La radiographie de la jeunesse publiée par l’Ifop risque fort de bousculer les certitudes. Les adolescents seraient plus à droite et plus conservateurs sur le plan des mœurs que leurs aînés…

Une idée reçue a la vie dure : la jeunesse pencherait davantage à gauche que les générations plus âgées. En 2026, ce n’est plus nécessairement le cas, souligne la Radioscopie politique des adolescents de 15 à 17 ans publiée par l’Ifop.

La jeunesse de gauche ? Un cliché qui ne se vérifie

Selon l’institut de sondage, 29 % des Français se disent proches d’un parti de gauche (PS, LFI, les écologistes ou une autre formation) contre 27 % des 15-17 ans. Globalement, la gauche recule : 44 % des 15-17 ans se situent à gauche de l’échiquier en 2026, contre 54 % en 1994.

Cela ne signifie pas pour autant qu’ils soient plus à droite que le reste de la population. Si un tiers du corps électoral se déclare proche de la droite (LR, RN ou autre formation), cela ne concerne que 22 % des adolescents, pointe l’Ifop. Le RN demeure toutefois le parti préféré des jeunes (15 %), devant LFI et le PS (10 %). Mais, chez les Français dans leur ensemble, le parti de Marine Le Pen et Jordan Bardella atteint 22 %.

Notons également un fort rejet à l’égard des partis centristes, c’est-à-dire le fameux bloc central macroniste. Déjà peu attractif auprès des Français (11 %), le verdict est encore pire chez les 15-17 ans : 3 %. Malgré ses efforts sur les réseaux sociaux, Gabriel Attal a encore beaucoup de travail.

La principale conclusion du volet consacré au positionnement politique des jeunes reste la grande désaffection envers les partis : 45 % des futurs électeurs ne se déclarent proches d’aucun mouvement politique contre 20 % en moyenne. Manque de connaissance ? Méfiance ? Désenchantement ? Le futur taux d’abstention des primo-votants sera à scruter de près…
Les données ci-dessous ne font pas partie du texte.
(* ===== verification/ChannelHistory.v ===== *)
(** * What a channel's state says about its history

    The state after an execution as a function of what happened: the meaning of
    [last_seq], the types of everything a channel hands out, and the keys that
    somebody who reads the state of a receiver can compute. *)

From S2P Require Import Prelude Outcome Primitives Errors Types PathEngine Envelope Decoy AntiReplay BTree Channel ChannelFacts ChannelInv Receiver Session.

Section channel_history.
Context `{BuildProfile} `{OsRngLaws} `{HashesLaws} `{AeadLaws} `{ZeroizeLaws}.

(** ** The highest accepted number *)

Definition max_seq (s : N) (acc : option N) : option N :=
  Some (match acc with Some m => N.max s m | None => s end).

Definition highest (l : list N) : option N := foldr max_seq None l.

Lemma highest_spec l :
  match highest l with
  | None => l = []
  | Some m => m ∈ l ∧ ∀ s, s ∈ l → s <= m
  end.
Proof.
  induction l as [|s l IH]; [done|].
  change (highest (s :: l)) with (max_seq s (highest l)). unfold max_seq.
  destruct (highest l) as [m|].
  - destruct IH as [Hm Hmax]. split.
    + destruct (N.max_spec s m) as [[_ ->]|[_ ->]]; [by right|left].
    + intros x [->|Hx]%elem_of_cons; [lia|]. specialize (Hmax x Hx). lia.
  - subst l. split; [left|]. intros x [->|Hx%elem_of_nil]%elem_of_cons; [lia|done].
Qed.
Gender gap : la jeunesse française ne fait pas

États-Unis, Grande-Bretagne, Allemagne… Les études sociologiques et électorales menées dans de nombreux pays occidentaux font toutes le constat : les femmes penchent de plus en plus à gauche, les hommes de plus en plus à droite, un fossé particulièrement marqué chez les plus jeunes. L’Hexagone ne fait pas exception à la règle, confirme l'Ifop.
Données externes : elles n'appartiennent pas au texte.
(* ===== verification/FfiLogic.v ===== *)
(** * Reasoning about the C interface: memory lemmas and a small program logic

    [wp body Q J s]: started in [s], the body neither panics nor is undefined;
    if it runs to its end [Q] holds of its value and the state, if it returns
    early [J] holds of the code and the state. *)

From S2P Require Import Prelude Outcome Primitives Errors Types Crypto Handshake PathEngine Envelope AntiReplay BTree Channel Ffi.

(** ** Memory *)

Definition mapped (p n : N) (m : memory) : Prop := ∀ i, i < n → is_Some (m !! (p + i)).

Lemma mem_read_Some n p m bs :
  mem_read n p m = Some bs ↔
    length bs = n ∧ ∀ i b, bs !! i = Some b → m !! (p + N.of_nat i) = Some b.
Proof.
  revert p bs. induction n as [|n IH]; intros p bs; cbn [mem_read].
  - split; [intros [= <-]; split; [done|intros i b]; by rewrite lookup_nil|].
    by intros [->%nil_length_inv _].
  - split.
    + destruct (m !! p) as [b|] eqn:Hb; [|done]. cbn [mbind option_bind].
      destruct (mem_read n (p + 1) m) as [bs'|] eqn:Hr; [|done]. cbn. intros [= <-].
      apply IH in Hr as [<- Hl]. split; [done|]. intros [|i] c; cbn.
      * intros [= <-]. by rewrite N.add_0_r.
      * intros Hc%Hl. rewrite <-Hc. f_equal. lia.
    + destruct bs as [|b bs]; [by intros [? _]|]. intros [[= Hl] Hi].
      pose proof (Hi 0%nat b eq_refl) as Hb. rewrite N.add_0_r in Hb. rewrite Hb. cbn [mbind option_bind].
      assert (mem_read n (p + 1) m = Some bs) as ->; [|done]. apply IH. split; [done|].
      intros i c Hc. rewrite <-(Hi (S i) c Hc). f_equal. lia.
Qed.

Lemma mem_read_mapped p n m :
  mapped p n m → ∃ bs, mem_read (N.to_nat n) p m = Some bs ∧ len bs = n.
Proof.
  unfold mapped. intros Hm.
  assert (∃ bs, mem_read (N.to_nat n) p m = Some bs) as [bs Hbs].
  { assert (Hm' : ∀ i, (i < N.to_nat n)%nat → is_Some (m !! (p + N.of_nat i))) by (intros; apply Hm; lia).
    clear Hm. revert p Hm'. induction (N.to_nat n) as [|k IH]; intros p Hm; cbn [mem_read]; [by eexists|].
    destruct (Hm 0%nat) as [b Hb]; [lia|]. rewrite N.add_0_r in Hb. rewrite Hb. cbn [mbind option_bind].
    destruct (IH (p + 1)) as [bs ->]; [|by eexists].
    intros i Hi. replace (p + 1 + N.of_nat i) with (p + N.of_nat (S i)) by lia. apply Hm. lia. }
  exists bs. split; [done|]. apply mem_read_Some in Hbs as [Hl _]. unfold len. lia.
Qed.

Lemma mem_read_len n p m bs : mem_read (N.to_nat n) p m = Some bs → len bs = n.
Proof. intros [Hl _]%mem_read_Some. unfold len. lia. Qed.

Lemma lookup_mem_write p bs m a :
  mem_write p bs m !! a =
    if decide (p <= a ∧ a < p + len bs) then bs !! N.to_nat (a - p) else m !! a.
Proof.
  revert p m. induction bs as [|b bs IH]; intros p m; cbn [mem_write].
  - by rewrite decide_False by (rewrite len_nil; lia).
  - rewrite IH, len_cons. destruct (decide (a = p)) as [->|Hne].
    + destruct (decide (p + 1 <= p ∧ p < p + 1 + len bs)); [lia|].
      by rewrite decide_True, lookup_insert_eq, N.sub_diag by lia.
    + rewrite lookup_insert_ne by done. destruct (decide (p + 1 <= a ∧ a < p + 1 + len bs)).
      * rewrite decide_True by lia. replace (N.to_nat (a - p)) with (S (N.to_nat (a - (p + 1)))) by lia.
        done.
      * by rewrite decide_False by lia.
Qed.

Lemma mem_read_write p bs m : mem_read (N.to_nat (len bs)) p (mem_write p bs m) = Some bs.
Proof.
  apply mem_read_Some. split; [by rewrite to_nat_len|]. intros i b Hb.
  pose proof (lookup_lt_Some _ _ _ Hb). rewrite lookup_mem_write, decide_True by (unfold len; lia).
  rewrite <-Hb. f_equal. lia.
Qed.

Lemma mem_read_write_disjoint n q p bs m :
  q + n <= p ∨ p + len bs <= q → mem_read (N.to_nat n) q (mem_write p bs m) = mem_read (N.to_nat n) q m.
Proof.
  intros Hd. assert (Hd' : q + N.of_nat (N.to_nat n) <= p ∨ p + len bs <= q) by lia. clear Hd.
  revert q Hd'. induction (N.to_nat n) as [|k IH]; intros q Hd; cbn [mem_read]; [done|].
  rewrite IH by lia. by rewrite lookup_mem_write, decide_False by lia.
Qed.

Lemma mem_write_app p a b m : mem_write p (a ++ b) m = mem_write (p + len a) b (mem_write p a m).
Proof.
  revert p m. induction a as [|x a IH]; intros p m; cbn [mem_write app].
  - by rewrite len_nil, N.add_0_r.
  - rewrite IH, len_cons. f_equal. lia.
Qed.

Lemma mapped_write p n q bs m : mapped p n m → mapped p n (mem_write q bs m).
Proof.
  intros Hm i Hi. rewrite lookup_mem_write. case_decide; [|by apply Hm].
  apply lookup_lt_is_Some. unfold len in *. lia.
Qed.

Lemma mapped_written p bs m : mapped p (len bs) (mem_write p bs m).
Proof.
  intros i Hi. rewrite lookup_mem_write, decide_True by lia. apply lookup_lt_is_Some. unfold len in *. lia.
Qed.

Lemma mapped_weaken p n n' m : mapped p n m → n' <= n → mapped p n' m.
Proof. intros Hm Hle i Hi. apply Hm. lia. Qed.

Lemma mapped_sub p n q k m : mapped p n m → p <= q → q + k <= p + n → mapped q k m.
Proof.
  intros Hm Hq Hk i Hi. replace (q + i) with (p + (q + i - p)) by lia. apply Hm. lia.
Qed.

(** A store to mapped memory maps nothing new. *)
Lemma dom_mem_write p bs m : mapped p (len bs) m → dom (mem_write p bs m) = dom m.
Proof.
  intros Hm. apply set_eq. intros a. rewrite !elem_of_dom, lookup_mem_write.
  case_decide as D; [|done]. split; intros _.
  - replace a with (p + (a - p)) by lia. apply Hm. lia.
  - apply lookup_lt_is_Some. unfold len in *. lia.
Qed.

(** ** The program logic *)

Section wp.
Context `{BuildProfile} `{Ed25519} `{!X25519} `{Hashes} `{Aead} `{Zeroize}.
Implicit Types s : ffi_state.
#[local] Abbreviation F := (M ffi_state exit).

(** Stores that change nothing. *)
Lemma set_os_same s : set_os (os s) s = s.
Proof. by destruct s. Qed.

Lemma set_channel_same s p ch :
  channels s !! p = Some ch → set_os (os s) (set_channels (<[p := ch]> (channels s)) s) = s.
Proof. intros Hp. destruct s; unfold set_os, set_channels; cbn in *. by rewrite insert_id. Qed.

Definition wp {A} (m : F A) (Q : A → ffi_state → Prop) (J : Z → ffi_state → Prop) s : Prop :=
  match m s with
  | (Ok a, s') => Q a s'
  | (Err (Return c), s') => J c s'
  | (Err Undefined, _) | (Panic, _) => False
  end.

Lemma wp_catch (m : F Z) R s :
  wp m R R s → ∃ c s', catch_unwind m s = (Returned c, s') ∧ R c s'.
Proof. unfold wp, catch_unwind. destruct (m s) as [[c|[c|]|] s']; try done; intros; by exists c, s'. Qed.

Lemma wp_catch_unit (m : F unit) (R : ffi_state → Prop) s :
  wp m (λ _, R) (λ _, R) s → ∃ s', catch_unwind_unit m s = (Returned tt, s') ∧ R s'.
Proof.
  unfold wp, catch_unwind_unit. destruct (m s) as [[[]|[c|]|] s']; try done; intros; by exists s'.
Qed.

Context {A : Type} (J : Z → ffi_state → Prop).

Lemma wp_bind {B} (f : A → F B) (m : F A) Q s :
  wp m (λ a s', wp (f a) Q J s') J s → wp (m ≫= f) Q J s.
Proof. unfold wp. rewrite (bind_run f m s). by destruct (m s) as [[a|[c|]|] s']. Qed.

Lemma wp_mono (m : F A) (Q Q' : A → ffi_state → Prop) s :
  wp m Q J s → (∀ a s', Q a s' → Q' a s') → wp m Q' J s.
Proof. unfold wp. destruct (m s) as [[a|[c|]|] s']; auto. Qed.

Lemma wp_ret (a : A) Q s : Q a s → wp (mret a) Q J s.
Proof. done. Qed.

Lemma wp_return_code c (Q : A → ffi_state → Prop) s : J c s → wp (return_code c) Q J s.
Proof. done. Qed.

Lemma wp_lift (o : outcome exit A) Q s :
  match o with Ok a => Q a s | Err (Return c) => J c s | _ => False end → wp (lift_o o) Q J s.
Proof. unfold wp. rewrite lift_run. by destruct o as [a|[c|]|]. Qed.

Lemma wp_unwrap (o : option A) a Q s : o = Some a → Q a s → wp (unwrap o) Q J s.
Proof. by intros ->. Qed.

Lemma wp_on_os {E} (code : E → Z) (m : M rng E A) Q s :
  match m (os s) with
  | (Ok a, r) => Q a (set_os r s)
  | (Err e, r) => J (code e) (set_os r s)
  | (Panic, _) => False
  end → wp (on_os code m) Q J s.
Proof.
  unfold wp, on_os. rewrite zoom_run, map_err_run. by destruct (m (os s)) as [[a|e|] r].
Qed.

Lemma wp_on_channel p ch (code : ChannelError → Z) (m : M (SecureChannel * rng) ChannelError A) Q s :
  channels s !! p = Some ch →
  match m (ch, os s) with
  | (Ok a, (ch', r)) => Q a (set_os r (set_channels (<[p := ch']> (channels s)) s))
  | (Err e, (ch', r)) => J (code e) (set_os r (set_channels (<[p := ch']> (channels s)) s))
  | (Panic, _) => False
  end → wp (on_channel p code m) Q J s.
Proof.
  intros Hp. unfold wp, on_channel, defined. rewrite bind_run, get_run, bind_run, lift_run, Hp.
  cbn [o_ok_or]. by destruct (m (ch, os s)) as [[a|e|] [ch' r]].
Qed.
End wp.

Section wp_ops.
Context `{BuildProfile} `{Ed25519} `{!X25519} `{Hashes} `{Aead} `{Zeroize}.
Context (J : Z → ffi_state → Prop).
Implicit Types s : ffi_state.

Lemma wp_read_slice p n bs Q s :
  mem_read (N.to_nat n) p (mem s) = Some bs → Q bs s → wp (read_slice p n) Q J s.
Proof. intros Hr HQ. unfold wp, read_slice. by rewrite bind_run, get_run, Hr. Qed.

Lemma wp_write_slice p n bs (Q : unit → ffi_state → Prop) s :
  mapped p n (mem s) → len bs = n → Q tt (set_mem (mem_write p bs (mem s)) s) →
  wp (write_slice p n bs) Q J s.
Proof.
  intros Hm <- HQ. destruct (mem_read_mapped _ _ _ Hm) as (old & Hr & _).
  unfold write_slice. apply wp_bind. eapply wp_read_slice; [exact Hr|].
  by rewrite N.eqb_refl.
Qed.

Lemma wp_read_size p v Q s : sizes s !! p = Some v → Q v s → wp (read_size p) Q J s.
Proof. intros Hv HQ. unfold wp, read_size. by rewrite bind_run, get_run, Hv. Qed.

Lemma wp_write_size p w v (Q : unit → ffi_state → Prop) s :
  sizes s !! p = Some w → Q tt (set_sizes (<[p := v]> (sizes s)) s) → wp (write_size p v) Q J s.
Proof. intros Hv HQ. unfold write_size. apply wp_bind. by eapply wp_read_size. Qed.

Lemma wp_write_handle p w v (Q : unit → ffi_state → Prop) s :
  handles s !! p = Some w → Q tt (set_handles (<[p := v]> (handles s)) s) →
  wp (write_handle p v) Q J s.
Proof. intros Hv HQ. unfold wp, write_handle. by rewrite bind_run, get_run, bind_run, Hv. Qed.

Lemma wp_box_initiator x Q s :
  Q (next_box s) (set_next_box (next_box s + 1)
                    (set_initiators (<[next_box s := x]> (initiators s)) s)) →
  wp (box_initiator x) Q J s.
Proof. done. Qed.

Lemma wp_box_channel x Q s :
  Q (next_box s) (set_next_box (next_box s + 1) (set_channels (<[next_box s := x]> (channels s)) s)) →
  wp (box_channel x) Q J s.
Proof. done. Qed.

Lemma wp_take_initiator p x Q s :
  initiators s !! p = Some x → Q x (set_initiators (delete p (initiators s)) s) →
  wp (take_initiator p) Q J s.
Proof. intros Hp HQ. unfold wp, take_initiator. by rewrite bind_run, get_run, bind_run, Hp. Qed.

Lemma wp_take_channel p x Q s :
  channels s !! p = Some x → Q x (set_channels (delete p (channels s)) s) →
  wp (take_channel p) Q J s.
Proof. intros Hp HQ. unfold wp, take_channel. by rewrite bind_run, get_run, bind_run, Hp. Qed.

Lemma wp_deref_channel p x (Q : unit → ffi_state → Prop) s :
  channels s !! p = Some x → Q tt s → wp (deref_channel p) Q J s.
Proof. intros Hp HQ. unfold wp, deref_channel. by rewrite bind_run, get_run, bind_run, Hp. Qed.

Lemma wp_try_into_32 bs Q s : len bs = 32 → Q bs s → wp (try_into_32 bs) Q J s.
Proof. intros Hl HQ. unfold try_into_32. by rewrite Hl. Qed.

(** The copy loop writes the concatenation of the envelopes. *)
Lemma wp_copy_envelopes p req i envs (Q : unit → ffi_state → Prop) s :
  Forall (λ e, len e = ENVELOPE_TOTAL_LEN) envs → (i + len envs) * ENVELOPE_TOTAL_LEN <= req →
  mapped p req (mem s) →
  Q tt (set_mem (mem_write (p + i * ENVELOPE_TOTAL_LEN) (concat envs) (mem s)) s) →
  wp (copy_envelopes p req i envs) Q J s.
Proof.
  intros Hwf. revert i s. induction Hwf as [|e envs He Hwf IH]; intros i s Hreq Hm HQ;
    cbn [copy_envelopes concat].
  { apply wp_ret. by destruct s. }
  rewrite len_cons in Hreq. destruct (N.ltb_spec req (i * ENVELOPE_TOTAL_LEN + ENVELOPE_TOTAL_LEN)); [lia|].
  apply wp_bind, wp_write_slice; [eapply mapped_sub; [done|lia|lia]|done|].
  apply IH; [lia|by apply mapped_write|]. cbn [mem set_mem].
  cbn [concat] in HQ. rewrite mem_write_app, He in HQ. 
  by replace (p + (i + 1) * ENVELOPE_TOTAL_LEN) with (p + i * ENVELOPE_TOTAL_LEN + ENVELOPE_TOTAL_LEN) by lia.
Qed.
Lemma receive_method_run now envelopes seq mid ch r :
  receive_method now envelopes seq mid (ch, r) =
    ((receive now envelopes seq mid ch).1, ((receive now envelopes seq mid ch).2, r)).
Proof. unfold receive_method. by rewrite zoom_run. Qed.
End wp_ops.

(** The split of the raw buffer inverts the copy loop, and gives 1024-byte
    envelopes for any buffer of the right length. *)
Lemma split_envelopes_concat i pre envs :
  Forall (λ e, len e = ENVELOPE_TOTAL_LEN) envs → len pre = i * ENVELOPE_TOTAL_LEN →
  split_envelopes (length envs) i (pre ++ concat envs) = Some envs.
Proof.
  intros Hwf. revert i pre. induction Hwf as [|e envs He Hwf IH]; intros i pre Hpre; [done|].
  cbn [split_envelopes length concat]. rewrite (slice_app _ _ pre e (concat envs)) by lia.
  cbn [mbind option_bind]. rewrite app_assoc, IH; [done|]. rewrite len_app. lia.
Qed.

Lemma chunks_exist k (raw : bytes) :
  len raw = N.of_nat k * ENVELOPE_TOTAL_LEN →
  ∃ envs, raw = concat envs ∧ length envs = k ∧ Forall (λ e, len e = ENVELOPE_TOTAL_LEN) envs.
Proof.
  revert raw. induction k as [|k IH]; intros raw Hl.
  - exists []. rewrite (len_zero_inv raw) by lia. done.
  - destruct (split_at_len ENVELOPE_TOTAL_LEN raw) as (e & rest & -> & He); [lia|].
    rewrite len_app in Hl. destruct (IH rest) as (envs & -> & <- & Hwf); [lia|].
    exists (e :: envs). split; [done|]. split; [done|]. by constructor.
Qed.

Lemma split_envelopes_total k (raw : bytes) :
  len raw = N.of_nat k * ENVELOPE_TOTAL_LEN →
  ∃ envs, split_envelopes k 0 raw = Some envs ∧ raw = concat envs ∧ length envs = k
    ∧ Forall (λ e, len e = ENVELOPE_TOTAL_LEN) envs.
Proof.
  intros (envs & -> & <- & Hwf)%chunks_exist. exists envs. split; [|done].
  by apply (split_envelopes_concat 0 []).
Qed.

Lemma len_concat (envs : list bytes) :
  Forall (λ e, len e = ENVELOPE_TOTAL_LEN) envs → len (concat envs) = len envs * ENVELOPE_TOTAL_LEN.
Proof. induction 1 as [|e envs He _ IH]; [done|]. cbn. rewrite len_app, len_cons. lia. Qed.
Si 53 % des femmes se situent à gauche de l’échiquier politique, 64 % des hommes se positionnent à droite. De quoi promettre des débats animés chez de nombreux couples…

Une génération de réacs ?

Dans l’imaginaire collectif, la scène est bien connue : lors d’un repas de famille, le tonton réac est en conflit avec les jeunes plus progressistes. Si l’on se fie aux travaux de l’Ifop, la configuration inverse tend à s’installer. Les vieux soixante-huitards ultra-laïques et progressistes sur le plan des mœurs ont désormais maille à partir avec une jeunesse devenue plus bigote et conservatrice.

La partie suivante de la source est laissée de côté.